→ What you need to do
Only the lines from the one containing "num_add : num -> num -> num;" through the final line of the entries below are wanted, each copied exactly.
[[ Extracted records, beginning ]]
(** * The variable-area resistor experiment (var-area-res)

    A shallow embedding of the simulation core of [src/utils.js] and
    [src/gpt-ver/main.js]: the Mulberry32 generator, [AreaProfile],
    [MeasurementLog] and the two [VarAreaExperiment] sketches, with the
    handlers of their buttons and, of their drawing functions, the
    coordinates they compute and the measurements they take.

    JavaScript numbers are IEEE-754 doubles.  The embedding keeps the code
    independent of the number model: every function is written once over the
    interface [Number], operation by operation as the source has it, and is
    then read at an instance.  What is proved for every instance holds of the
    doubles in particular; what needs the laws of arithmetic is proved at the
    instance [Exact.number] of exact real arithmetic.  Integer quantities the
    code uses as counters and array lengths ([samples], [count], the loop
    variables, the 32-bit words of the generator) are integers of [Z]. *)

From Stdlib Require Import ZArith QArith Qround Qreals Reals Lra Lia List Bool.
Import ListNotations.

Set Implicit Arguments.

Local Open Scope Z_scope.

(** ** 32-bit integer views of a number (ECMAScript ToInt32, ToUint32) *)

Module Int32.

Definition two32 : Z := 4294967296.
Definition two31 : Z := 2147483648.

(** [x >>> 0]. *)
Definition to_uint32 (z : Z) : Z := z mod two32.

(** [x | 0]. *)
Definition to_int32 (z : Z) : Z :=
  let u := z mod two32 in if u <? two31 then u else u - two32.

(** [Math.imul(a, b)]. *)
Definition imul (a b : Z) : Z := to_int32 (to_int32 a * to_int32 b).

(** [a ^ b]. *)
Definition xor (a b : Z) : Z := Z.lxor (to_int32 a) (to_int32 b).

(** [a | b]. *)
Definition or (a b : Z) : Z := Z.lor (to_int32 a) (to_int32 b).

(** [a >>> n] for a shift count [0 <= n < 32]. *)
Definition ushr (a n : Z) : Z := Z.shiftr (to_uint32 a) n.

End Int32.

(** ** Integer-valued doubles

    [this.state += 0x6D2B79F5] adds doubles: the sum is exact below 2^53 and
    is rounded to the nearest double, ties to even, above. *)

Module Double.

Definition two53 : Z := 9007199254740992.

(** The double nearest to the non-negative integer [z]. *)
Definition round_int (z : Z) : Z :=
  if z <? two53 then z
  else
    let e := Z.log2 z - 52 in
    let q := Z.shiftr z e in
    let r := z - Z.shiftl q e in
    let half := Z.shiftl 1 (e - 1) in
    let q' := if r <? half then q
              else if half <? r then q + 1
              else if Z.even q then q else q + 1 in
    Z.shiftl q' e.

End Double.

(** ** The number interface

    The operations of JavaScript numbers the code uses.  [nan] is NaN, which
    is also what every arithmetic operation makes of [undefined]; [of_Z] is an
    integer literal or integer-valued expression, [lit] a decimal literal;
    [to_index] reads a number as the array index it denotes. *)

Class Number : Type := {
  num : Type;
  nan : num;
  of_Z : Z -> num;
  lit : Q -> num;
  num_add : num -> num -> num;
  num_sub : num -> num -> num;
  num_mul : num -> num -> num;
  num_div : num -> num -> num;
  num_neg : num -> num;
  Math_min : num -> num -> num;
  Math_max : num -> num -> num;
  Math_floor : num -> num;
  Math_sin : num -> num;
  Math_exp : num -> num;
  Math_sqrt : num -> num;
  Math_pow : num -> num -> num;
  Math_PI : num;
  to_index : num -> option Z
}.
[[ Extracted records, end ]]
→ Exercise response
  num_add : num -> num -> num;
  num_sub : num -> num -> num;
  num_mul : num -> num -> num;
  num_div : num -> num -> num;
  num_neg : num -> num;
  Math_min : num -> num -> num;
  Math_max : num -> num -> num;
  Math_floor : num -> num;
  Math_sin : num -> num;
  Math_exp : num -> num;
  Math_sqrt : num -> num;
  Math_pow : num -> num -> num;
  Math_PI : num;
  to_index : num -> option Z
}.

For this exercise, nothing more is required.